Data items
----

(** * Recursion-safe dynamic function generation

    A shallow embedding of [dataclass_wizard/v1/decorators.py]: the decorator
    [setup_recursive_safe_function], its inner [_wrapper_logic], and the
    objects they share by reference (the recursion guard, the extras
    mappings, the [FunctionBuilder]s), followed by the properties of the
    wrapper: naming, caching, cycle safety, framing and error behaviour. *)

From Stdlib Require Import Ascii.
From stdpp Require Import gmap strings list fin_maps pretty.

Set Warnings "-clear-no-such-hyp".

Open Scope string_scope.
Open Scope list_scope.
Open Scope nat_scope.

(** ** Python strings *)

Module PyStr.

(** [s.partition(c)] restricted to what [split] needs: the text before
    and after the first occurrence of [c], when there is one. *)
Fixpoint break_at (c : Ascii.ascii) (s : string) : option (string * string) :=
  match s with
  | EmptyString => None
  | String a rest =>
      if Ascii.eqb a c then Some (EmptyString, rest)
      else match break_at c rest with
           | Some (p, q) => Some (String a p, q)
           | None => None
           end
  end.

(** [s.split(c, maxsplit)] for a one-character separator. *)
Fixpoint split (c : Ascii.ascii) (maxsplit : nat) (s : string) : list string :=
  match maxsplit with
  | O => [s]
  | S m =>
      match break_at c s with
      | None => [s]
      | Some (p, q) => p :: split c m q
      end
  end.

----

Exercise
Copy every line of the records, leaving nothing out.

Finished task
(** * Recursion-safe dynamic function generation

    A shallow embedding of [dataclass_wizard/v1/decorators.py]: the decorator
    [setup_recursive_safe_function], its inner [_wrapper_logic], and the
    objects they share by reference (the recursion guard, the extras
    mappings, the [FunctionBuilder]s), followed by the properties of the
    wrapper: naming, caching, cycle safety, framing and error behaviour. *)

From Stdlib Require Import Ascii.
From stdpp Require Import gmap strings list fin_maps pretty.

Set Warnings "-clear-no-such-hyp".

Open Scope string_scope.
Open Scope list_scope.
Open Scope nat_scope.

(** ** Python strings *)

Module PyStr.

(** [s.partition(c)] restricted to what [split] needs: the text before
    and after the first occurrence of [c], when there is one. *)
Fixpoint break_at (c : Ascii.ascii) (s : string) : option (string * string) :=
  match s with
  | EmptyString => None
  | String a rest =>
      if Ascii.eqb a c then Some (EmptyString, rest)
      else match break_at c rest with
           | Some (p, q) => Some (String a p, q)
           | None => None
           end
  end.

(** [s.split(c, maxsplit)] for a one-character separator. *)
Fixpoint split (c : Ascii.ascii) (maxsplit : nat) (s : string) : list string :=
  match maxsplit with
  | O => [s]
  | S m =>
      match break_at c s with
      | None => [s]
      | Some (p, q) => p :: split c m q
      end
  end.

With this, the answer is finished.